Start of Block

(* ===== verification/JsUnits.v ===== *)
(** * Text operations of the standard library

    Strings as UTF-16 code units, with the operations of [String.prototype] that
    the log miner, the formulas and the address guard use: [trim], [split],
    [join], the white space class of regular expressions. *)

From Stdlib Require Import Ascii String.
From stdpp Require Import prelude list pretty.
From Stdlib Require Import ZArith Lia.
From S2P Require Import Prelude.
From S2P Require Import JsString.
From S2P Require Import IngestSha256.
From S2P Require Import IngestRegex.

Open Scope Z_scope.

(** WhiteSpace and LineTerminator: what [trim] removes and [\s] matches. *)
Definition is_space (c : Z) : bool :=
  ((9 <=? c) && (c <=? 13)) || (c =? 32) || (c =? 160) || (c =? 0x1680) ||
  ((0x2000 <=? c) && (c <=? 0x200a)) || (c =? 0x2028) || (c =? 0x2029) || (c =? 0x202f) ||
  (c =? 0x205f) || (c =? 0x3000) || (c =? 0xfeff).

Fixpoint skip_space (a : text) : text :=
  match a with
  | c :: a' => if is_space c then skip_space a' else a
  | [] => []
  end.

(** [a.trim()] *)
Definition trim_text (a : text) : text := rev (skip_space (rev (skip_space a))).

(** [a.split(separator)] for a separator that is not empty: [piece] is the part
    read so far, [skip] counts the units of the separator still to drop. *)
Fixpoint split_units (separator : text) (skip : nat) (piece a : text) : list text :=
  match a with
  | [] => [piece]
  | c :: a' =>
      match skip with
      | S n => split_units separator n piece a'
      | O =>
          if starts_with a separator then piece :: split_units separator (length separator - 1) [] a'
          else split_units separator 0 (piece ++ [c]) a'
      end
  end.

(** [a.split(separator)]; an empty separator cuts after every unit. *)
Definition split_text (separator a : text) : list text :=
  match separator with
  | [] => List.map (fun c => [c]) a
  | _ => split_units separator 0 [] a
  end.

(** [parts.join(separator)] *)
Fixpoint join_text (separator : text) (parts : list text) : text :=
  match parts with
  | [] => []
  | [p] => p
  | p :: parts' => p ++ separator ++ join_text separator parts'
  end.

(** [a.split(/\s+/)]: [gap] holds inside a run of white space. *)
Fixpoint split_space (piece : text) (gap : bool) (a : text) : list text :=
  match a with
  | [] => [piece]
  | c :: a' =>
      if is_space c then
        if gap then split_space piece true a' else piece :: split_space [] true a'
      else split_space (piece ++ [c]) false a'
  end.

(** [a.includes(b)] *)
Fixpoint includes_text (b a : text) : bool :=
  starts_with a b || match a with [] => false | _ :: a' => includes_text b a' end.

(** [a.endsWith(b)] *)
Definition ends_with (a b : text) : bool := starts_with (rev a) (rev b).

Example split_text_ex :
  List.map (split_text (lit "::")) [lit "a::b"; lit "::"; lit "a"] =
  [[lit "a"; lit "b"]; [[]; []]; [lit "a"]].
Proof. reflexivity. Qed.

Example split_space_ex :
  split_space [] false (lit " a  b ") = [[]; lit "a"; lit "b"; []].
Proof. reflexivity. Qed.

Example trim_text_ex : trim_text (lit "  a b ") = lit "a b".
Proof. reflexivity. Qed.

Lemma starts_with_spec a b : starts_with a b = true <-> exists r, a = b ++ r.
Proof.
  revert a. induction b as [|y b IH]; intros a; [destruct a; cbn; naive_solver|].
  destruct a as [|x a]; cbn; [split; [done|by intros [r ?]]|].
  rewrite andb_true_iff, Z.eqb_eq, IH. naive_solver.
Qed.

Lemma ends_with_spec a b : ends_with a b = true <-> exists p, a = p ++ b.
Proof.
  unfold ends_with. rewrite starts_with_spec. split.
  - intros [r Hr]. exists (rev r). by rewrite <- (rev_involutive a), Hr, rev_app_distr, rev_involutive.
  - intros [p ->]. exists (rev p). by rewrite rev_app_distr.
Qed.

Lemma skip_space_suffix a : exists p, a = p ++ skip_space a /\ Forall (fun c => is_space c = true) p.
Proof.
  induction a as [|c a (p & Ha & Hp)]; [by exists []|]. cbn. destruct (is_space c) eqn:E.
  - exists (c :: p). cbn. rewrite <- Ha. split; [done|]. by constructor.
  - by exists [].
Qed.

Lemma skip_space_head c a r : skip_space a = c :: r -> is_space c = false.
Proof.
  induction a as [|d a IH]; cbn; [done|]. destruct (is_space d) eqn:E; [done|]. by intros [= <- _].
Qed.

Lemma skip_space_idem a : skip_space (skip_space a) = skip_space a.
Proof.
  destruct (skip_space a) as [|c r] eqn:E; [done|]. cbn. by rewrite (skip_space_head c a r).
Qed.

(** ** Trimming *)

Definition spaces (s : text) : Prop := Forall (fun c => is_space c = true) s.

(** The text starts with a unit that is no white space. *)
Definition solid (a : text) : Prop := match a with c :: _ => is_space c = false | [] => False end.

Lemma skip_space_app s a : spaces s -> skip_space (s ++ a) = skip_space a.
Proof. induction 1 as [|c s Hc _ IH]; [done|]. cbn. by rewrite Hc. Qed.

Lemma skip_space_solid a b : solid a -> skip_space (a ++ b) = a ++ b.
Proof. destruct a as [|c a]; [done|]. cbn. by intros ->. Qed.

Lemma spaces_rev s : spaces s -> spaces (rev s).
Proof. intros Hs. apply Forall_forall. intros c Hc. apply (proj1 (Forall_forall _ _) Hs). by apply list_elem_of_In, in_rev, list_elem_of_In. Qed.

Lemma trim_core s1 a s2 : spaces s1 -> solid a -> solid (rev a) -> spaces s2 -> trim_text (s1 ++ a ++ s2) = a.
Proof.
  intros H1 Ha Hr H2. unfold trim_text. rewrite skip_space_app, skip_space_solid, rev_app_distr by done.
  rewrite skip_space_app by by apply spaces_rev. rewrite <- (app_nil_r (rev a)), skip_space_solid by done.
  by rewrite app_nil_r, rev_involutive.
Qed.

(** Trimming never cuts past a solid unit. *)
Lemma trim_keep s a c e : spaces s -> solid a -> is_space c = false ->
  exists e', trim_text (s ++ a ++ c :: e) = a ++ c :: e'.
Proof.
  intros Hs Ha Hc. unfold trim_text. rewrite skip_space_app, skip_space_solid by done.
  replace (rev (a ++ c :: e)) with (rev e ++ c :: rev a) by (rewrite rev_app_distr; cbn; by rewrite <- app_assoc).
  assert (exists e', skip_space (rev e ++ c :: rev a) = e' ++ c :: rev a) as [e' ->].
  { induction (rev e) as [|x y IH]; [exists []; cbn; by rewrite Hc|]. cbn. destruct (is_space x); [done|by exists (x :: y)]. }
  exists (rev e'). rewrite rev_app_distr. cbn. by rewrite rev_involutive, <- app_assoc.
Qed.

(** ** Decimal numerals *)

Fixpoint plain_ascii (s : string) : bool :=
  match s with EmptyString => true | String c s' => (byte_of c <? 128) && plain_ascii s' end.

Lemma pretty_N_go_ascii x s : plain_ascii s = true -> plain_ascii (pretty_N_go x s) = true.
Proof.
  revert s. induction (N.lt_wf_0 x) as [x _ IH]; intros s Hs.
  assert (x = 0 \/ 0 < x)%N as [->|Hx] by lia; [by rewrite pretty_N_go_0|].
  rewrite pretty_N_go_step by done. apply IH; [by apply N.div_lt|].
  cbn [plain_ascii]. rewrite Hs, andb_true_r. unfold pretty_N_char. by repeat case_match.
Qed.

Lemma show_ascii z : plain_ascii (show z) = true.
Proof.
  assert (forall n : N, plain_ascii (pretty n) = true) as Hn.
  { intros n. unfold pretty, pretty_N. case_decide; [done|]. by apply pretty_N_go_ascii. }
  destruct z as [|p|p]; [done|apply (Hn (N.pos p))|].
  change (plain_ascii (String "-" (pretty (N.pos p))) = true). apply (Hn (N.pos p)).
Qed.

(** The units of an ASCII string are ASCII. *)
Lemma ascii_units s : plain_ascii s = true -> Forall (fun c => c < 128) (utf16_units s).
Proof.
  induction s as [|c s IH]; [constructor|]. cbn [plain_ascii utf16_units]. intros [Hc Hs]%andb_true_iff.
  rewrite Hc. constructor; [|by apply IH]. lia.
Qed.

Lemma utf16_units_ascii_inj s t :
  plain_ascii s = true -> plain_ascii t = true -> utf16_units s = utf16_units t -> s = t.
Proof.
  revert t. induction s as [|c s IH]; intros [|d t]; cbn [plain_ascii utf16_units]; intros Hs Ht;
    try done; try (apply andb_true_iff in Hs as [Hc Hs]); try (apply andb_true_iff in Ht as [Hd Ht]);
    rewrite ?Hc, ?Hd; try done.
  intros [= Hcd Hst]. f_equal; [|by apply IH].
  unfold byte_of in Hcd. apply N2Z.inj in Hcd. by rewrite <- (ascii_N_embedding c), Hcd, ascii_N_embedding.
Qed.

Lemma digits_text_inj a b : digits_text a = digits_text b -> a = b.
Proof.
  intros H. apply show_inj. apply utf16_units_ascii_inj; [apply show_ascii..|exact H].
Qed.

End of Block

**PROMPT**
Please reproduce exactly the lines above, beginning with the first and ending with the line that contains "((9 <=? c) && (c <=? 13))", and include nothing outside that range.

**ANSWER TO THE EXERCISE**
(* ===== verification/JsUnits.v ===== *)
(** * Text operations of the standard library

    Strings as UTF-16 code units, with the operations of [String.prototype] that
    the log miner, the formulas and the address guard use: [trim], [split],
    [join], the white space class of regular expressions. *)

From Stdlib Require Import Ascii String.
From stdpp Require Import prelude list pretty.
From Stdlib Require Import ZArith Lia.
From S2P Require Import Prelude.
From S2P Require Import JsString.
From S2P Require Import IngestSha256.
From S2P Require Import IngestRegex.

Open Scope Z_scope.

(** WhiteSpace and LineTerminator: what [trim] removes and [\s] matches. *)
Definition is_space (c : Z) : bool :=
  ((9 <=? c) && (c <=? 13)) || (c =? 32) || (c =? 160) || (c =? 0x1680) ||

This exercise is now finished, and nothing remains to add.